*Requirement*: Once you find the line with "- intros Hm. by rewrite checkToken_missing." in the entries below, return exactly every line from it through the line with "[from] and [to]".

*Data provided*:
(** * Core event interfaces of [sqlalchemy.events]

    A shallow embedding of [lib/sqlalchemy/events.py]: the event catalogs
    [DDLEvents], [PoolEvents] and [EngineEvents], the target resolver
    [PoolEvents.accept_with] and the registration hook
    [EngineEvents.listen], over a small model of the Python object store
    (classes with their ancestors, instances with their attribute
    dictionaries) and of callables with side effects. *)

From stdpp Require Import gmap strings list fin_maps.
From Stdlib Require Import ZArith.

Open Scope string_scope.
Open Scope list_scope.

(** ** Python values, exceptions and the object store *)

(** Values that travel through the event machinery.  [VRef o] is a
    reference to the heap object [o] (an instance or a class): two
    references denote the same object exactly when their ids are equal. *)
#[warnings="-register-all"]
Inductive value :=
| VNone
| VBool (b : bool)
| VInt (z : Z)
| VStr (s : string)
| VTuple (vs : list value)
| VRef (o : nat).

(** A raised exception: the name of its class and its message. *)
Record pyexc := PyExc { exc_class : string; exc_msg : string }.

Inductive result (A : Type) :=
| Ok (a : A)
| Raise (e : pyexc).
Arguments Ok {A} a.
Arguments Raise {A} e.

(** A heap object is a class (with the classes it derives from, in method
    resolution order) or an instance of a class; both own a dictionary. *)
Inductive kind :=
| KClass (ancestors : list nat)
| KInst (cls : nat).

Record object := Object { ob_kind : kind; ob_dict : gmap string value }.

(** The classes [events.py] imports by name. *)
Definition Engine : nat := 0.
Definition Pool : nat := 1.
Definition Connection : nat := 2.

Definition AttributeError (name : string) : pyexc :=
  PyExc "AttributeError" name.
Definition TypeError (msg : string) : pyexc :=
  PyExc "TypeError" msg.
Definition ArgumentError (msg : string) : pyexc :=
  PyExc "ArgumentError" msg.
Definition DisconnectionError (msg : string) : pyexc :=
  PyExc "DisconnectionError" msg.

Section Store.

Implicit Types (h : gmap nat object) (o c : nat) (v : value).

(** [__mro__] of a class: itself, then its ancestors. *)
Definition mro_of h c : list nat :=
  match h !! c with
  | Some (Object (KClass ancestors) _) => c :: ancestors
  | _ => [c]
  end.

(** [isinstance(v, type)] *)
Definition isinstance_type h v : bool :=
  match v with
  | VRef o =>
      match h !! o with
      | Some (Object (KClass _) _) => true
      | _ => false
      end
  | _ => false
  end.

(** [issubclass(c, base)] for class objects. *)
Definition issubclass_id h c (base : nat) : bool :=
  bool_decide (base ∈ mro_of h c).

Definition issubclass h v (base : nat) : bool :=
  match v with
  | VRef c => issubclass_id h c base
  | _ => false
  end.

(** [isinstance(v, base)] for a class [base] other than [type]. *)
Definition isinstance h v (base : nat) : bool :=
  match v with
  | VRef o =>
      match h !! o with
      | Some (Object (KInst c) _) => issubclass_id h c base
      | _ => false
      end
  | _ => false
  end.

(** Attribute lookup through the dictionaries of a list of classes. *)
Fixpoint mro_lookup h (classes : list nat) (name : string) : option value :=
  match classes with
  | [] => None
  | c :: rest =>
      match h !! c with
      | Some ob =>
          match ob_dict ob !! name with
          | Some v => Some v
          | None => mro_lookup h rest name
          end
      | None => mro_lookup h rest name
      end
  end.

(** [v.name]: the object's own dictionary first, then its classes. *)
Definition getattr h v (name : string) : result value :=
  match v with
  | VRef o =>
      match h !! o with
      | Some (Object k d) =>
          match d !! name with
          | Some x => Ok x
          | None =>
              let classes :=
                match k with
                | KClass ancestors => ancestors
                | KInst c => mro_of h c
                end in
              match mro_lookup h classes name with
              | Some x => Ok x
              | None => Raise (AttributeError name)
              end
          end
      | None => Raise (AttributeError name)
      end
  | _ => Raise (AttributeError name)
  end.

(** [v.name = x]: writes the object's own dictionary. *)
Definition setattr h v (name : string) (x : value)
  : result (gmap nat object) :=
  match v with
  | VRef o =>
      match h !! o with
      | Some (Object k d) => Ok (<[o := Object k (<[name := x]> d)]> h)
      | None => Raise (AttributeError name)
      end
  | _ => Raise (AttributeError name)
  end.

(** [a is b] where [b] is a known heap object. *)
Definition is_object v o : bool :=
  match v with
  | VRef o' => bool_decide (o' = o)
  | _ => false
  end.

End Store.

(** The entry [name] of the own dictionary of object [a], if any. *)
Definition own_attr (h : gmap nat object) (a : nat) (name : string)
  : option value :=
  h !! a ≫= λ ob, ob_dict ob !! name.

(** ** Callables

    A listener is a Python callable: applied to positional arguments it
    may change the world [W] outside the event system and either returns
    a value or raises. *)
Definition callable (W : Type) : Type :=
  list value → W → W * result value.

(** ** Event catalogs: the method names of the three [Events] classes *)

Module DDLEvents.
Definition events : list string :=
  ["on_before_create"; "on_after_create"; "on_before_drop"; "on_after_drop"].
End DDLEvents.

Module PoolEvents.

Definition events : list string :=
  ["on_connect"; "on_first_connect"; "on_checkout"; "on_checkin"].

(** [on_first_connect] is documented as called exactly once. *)
Definition once_events : list string := ["on_first_connect"].
Lemma commitMove_status (game : Game Chess) c' move from to :
  status (commitMove game c' move from to)
  = if terminal c' then "finished" else status game.
Proof. unfold commitMove, terminal. by destruct (chess_isCheckmate c' || chess_isDraw c'). Qed.

Lemma commitMove_terminalReached (game : Game Chess) c' move from to :
  terminalReached (commitMove game c' move from to)
  = if terminal c' then true else terminalReached game.
Proof. unfold commitMove, terminal. by destruct (chess_isCheckmate c' || chess_isDraw c'). Qed.

Lemma commitMove_seats (game : Game Chess) c' move from to :
  whitePlayer (commitMove game c' move from to) = whitePlayer game
  /\ blackPlayer (commitMove game c' move from to) = blackPlayer game.
Proof. unfold commitMove. by destruct (chess_isCheckmate c' || chess_isDraw c'). Qed.

(** C1, as amended: POST /move never looks at the status. Whatever the status
    of the session (waiting, active or finished), a request that passes the
    token check and whose move the oracle accepts is applied: the position,
    the history and [lastMove] are updated, and the status is left as it was
    unless the oracle reports a checkmate or a draw. *)
Theorem post_move_applies_whatever_status (w : World Chess) (req : MoveReq)
    (gameId from to : string) (game : Game Chess) (c' : Chess) (move : Move) :
  mr_gameId req = Some gameId -> mr_from req = Some from -> mr_to req = Some to ->
  gameId <> "" -> from <> "" -> to <> "" ->
  games w !! gameId = Some game ->
  authorized game (mr_playerToken req) ->
  chess_move (chess game) from to (or_default (mr_promotion req) "q") = Moved c' move ->
  exists game',
    post_move req w =
      (MoveOk move (chess_fen c') (status game') (moveHistory game'),
       persistGamesToDisk (games_set gameId game' w))
    /\ chess game' = c'
    /\ currentPlayer game' = color_code (chess_turn c')
    /\ moveHistory game' = moveHistory game ++ [m_san move]
    /\ lastMove game' = Some (from, to)
    /\ status game' = (if terminal c' then "finished" else status game).
Proof.
  intros Hg Hf Ht Hgn Hfn Htn Hl Hcheck Hmove.
  apply checkToken_authorized in Hcheck.
  exists (commitMove game c' move from to).
  rewrite (post_move_reaches_check w req gameId from to game) by assumption.
  rewrite Hcheck. unfold tryMove. rewrite Hmove.
  rewrite commitMove_chess, commitMove_currentPlayer, commitMove_moveHistory,
    commitMove_lastMove, commitMove_status.
  repeat split.
Qed.

(** C2: on a session where at least one binding carries a token, a move
    request with a missing token is refused with "Missing player token", one
    with an unrecognized token with "Invalid player token", one whose token
    does not authorize the side to move with "Not your turn", and the world
    (so [moveHistory], the position and [turn]) is unchanged each time; on a
    session where no binding carries a token the request goes straight to
    the oracle, whose answer alone decides. *)
Theorem token_required_for_move (w : World Chess) (req : MoveReq)
    (gameId from to : string) (game : Game Chess) :
  mr_gameId req = Some gameId -> mr_from req = Some from -> mr_to req = Some to ->
  gameId <> "" -> from <> "" -> to <> "" ->
  games w !! gameId = Some game ->
  (token_bearing game ->
     (truthy_opt (mr_playerToken req) = false ->
        post_move req w = (MissingPlayerToken, w))
     /\ (forall tok, mr_playerToken req = Some tok -> tok <> "" ->
           ~ recognized game tok ->
           post_move req w = (InvalidPlayerToken, w))
     /\ (forall tok, mr_playerToken req = Some tok -> tok <> "" ->
           recognized game tok -> ~ authorizes_turn game tok ->
           post_move req w = (NotYourTurn, w)))
  /\ (~ token_bearing game ->
        post_move req w = tryMove gameId from to (mr_promotion req) game w).
Proof.
  intros Hg Hf Ht Hgn Hfn Htn Hl.
  rewrite (post_move_reaches_check w req gameId from to game) by assumption.
  split; [intros Hb; repeat split|].
  - intros Hm. by rewrite checkToken_missing.
  - intros tok -> Hne Hno. by rewrite checkToken_unrecognized.
  - intros tok -> Hne Hrec Hno. by rewrite checkToken_wrong_side.
  - intros Hno. by rewrite checkToken_free.
Qed.

(** C3: after a POST /move that succeeds, [turn] is the side to move that the
    oracle reports for the new position, [moveHistory] is the old history
    with the SAN of the move appended (one entry longer), [lastMove] is the
    [from] and [to] of the request, and the status is finished exactly when
    the oracle reports a checkmate or a draw (or it was finished before);
    otherwise it is unchanged. *)
Theorem move_success_effect (w w' : World Chess) (req : MoveReq) (move : Move)
    (fen st : string) (hist : list string) :
  post_move req w = (MoveOk move fen st hist, w') ->
  exists gameId from to game game',
    mr_gameId req = Some gameId /\ mr_from req = Some from /\ mr_to req = Some to
    /\ games w !! gameId = Some game
    /\ games w' !! gameId = Some game'
    /\ chess_move (chess game) from to (or_default (mr_promotion req) "q")
       = Moved (chess game') move
    /\ currentPlayer game' = color_code (chess_turn (chess game'))
    /\ moveHistory game' = moveHistory game ++ [m_san move]
    /\ length (moveHistory game') = S (length (moveHistory game))
    /\ lastMove game' = Some (from, to)
    /\ status game' = (if terminal (chess game') then "finished" else status game)
    /\ (status game' = "finished" <-> terminal (chess game') = true \/ status game = "finished")
    /\ fen = chess_fen (chess game') /\ st = status game' /\ hist = moveHistory game'.
Proof.
  unfold post_move.
  destruct (mr_gameId req) as [gameId|]; [|discriminate].
  destruct (mr_from req) as [from|]; [|discriminate].
  destruct (mr_to req) as [to|]; [|discriminate].
  destruct (negb (truthy gameId) || negb (truthy from) || negb (truthy to));
    [discriminate|].
  destruct (games w !! gameId) as [game|] eqn:Hl; [|discriminate].
  destruct (checkToken game (mr_playerToken req)) as [refusal|] eqn:Hc.
  { intros H. injection H as Hr Hw. subst refusal. unfold checkToken in Hc.
    repeat (match type of Hc with context [if ?b then _ else _] => destruct b
                             | context [match ?o with Some _ => _ | None => _ end] => destruct o
            end; try discriminate). }
  unfold tryMove.
  destruct (chess_move (chess game) from to (or_default (mr_promotion req) "q"))
    as [c' m| |msg] eqn:Hm; [|discriminate..].
  intros H. injection H as Hmv Hfen Hst Hhist Hw. subst move fen st hist w'.
  exists gameId, from, to, game, (commitMove game c' m from to).
  rewrite commitMove_chess, commitMove_currentPlayer, commitMove_moveHistory,
    commitMove_lastMove, commitMove_status.
  split_and!; try reflexivity; try assumption.
  - cbn. apply lookup_insert_eq.
  - rewrite length_app. cbn. lia.
  - fold (terminal c'). destruct (terminal c'); split; auto.
    intros [?|?]; [discriminate|assumption].
Qed.

(** C4: when the oracle rejects the move of a request, the world is left as
    it was, so every field of the session is unchanged and GET /game shows
    the state from before the call; and the response, once the token check
    is passed, is the 400 of an illegal move. *)
Theorem rejected_move_no_mutation (w : World Chess) (req : MoveReq)
    (gameId from to : string) (game : Game Chess) :
  mr_gameId req = Some gameId -> mr_from req = Some from -> mr_to req = Some to ->
  gameId <> "" -> from <> "" -> to <> "" ->
  games w !! gameId = Some game ->
  (forall c' m,
     chess_move (chess game) from to (or_default (mr_promotion req) "q") <> Moved c' m) ->
  (post_move req w).2 = w
  /\ (authorized game (mr_playerToken req) -> IllegalMoveError (post_move req w).1)
  /\ (forall protocol host,
        get_game protocol host gameId (post_move req w).2 = get_game protocol host gameId w).
Proof.
  intros Hg Hf Ht Hgn Hfn Htn Hl Hrej.
  assert ((post_move req w).2 = w) as Hsame.
  { rewrite (post_move_reaches_check w req gameId from to game) by assumption.
    destruct (checkToken game (mr_playerToken req)); [reflexivity|].
    by apply tryMove_failure_unchanged. }
  split; [exact Hsame|]. split.
  - intros Hc. apply checkToken_authorized in Hc.
    rewrite (post_move_reaches_check w req gameId from to game) by assumption.
    rewrite Hc. by apply tryMove_failure_unchanged.
  - intros protocol host. by rewrite Hsame.
Qed.

End MoveClaims.

(** ** The move handler on concrete requests *)

Lemma created_lookup : games Demo.created !! "0b6f7c1e" = Some Demo.createdGame.
Proof. vm_compute. reflexivity. Qed.

Lemma whiteJoined_lookup : games Demo.whiteJoined !! "0b6f7c1e" = Some Demo.joinedGame.
Proof. vm_compute. reflexivity. Qed.

Lemma whiteMoved_lookup : games Demo.whiteMoved !! "0b6f7c1e" = Some Demo.movedGame.
Proof. vm_compute. reflexivity. Qed.

Lemma solo_lookup : games Demo.solo !! "0b6f7c1e" = Some Demo.soloGame.
Proof. vm_compute. reflexivity. Qed.

Lemma joinedGame_seats :
  whitePlayer Demo.joinedGame = Some Demo.alice /\ blackPlayer Demo.joinedGame = None.
Proof. vm_compute. auto. Qed.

*Answer box*:
  - intros Hm. by rewrite checkToken_missing.
  - intros tok -> Hne Hno. by rewrite checkToken_unrecognized.
  - intros tok -> Hne Hrec Hno. by rewrite checkToken_wrong_side.
  - intros Hno. by rewrite checkToken_free.
Qed.

(** C3: after a POST /move that succeeds, [turn] is the side to move that the
    oracle reports for the new position, [moveHistory] is the old history
    with the SAN of the move appended (one entry longer), [lastMove] is the
    [from] and [to] of the request, and the status is finished exactly when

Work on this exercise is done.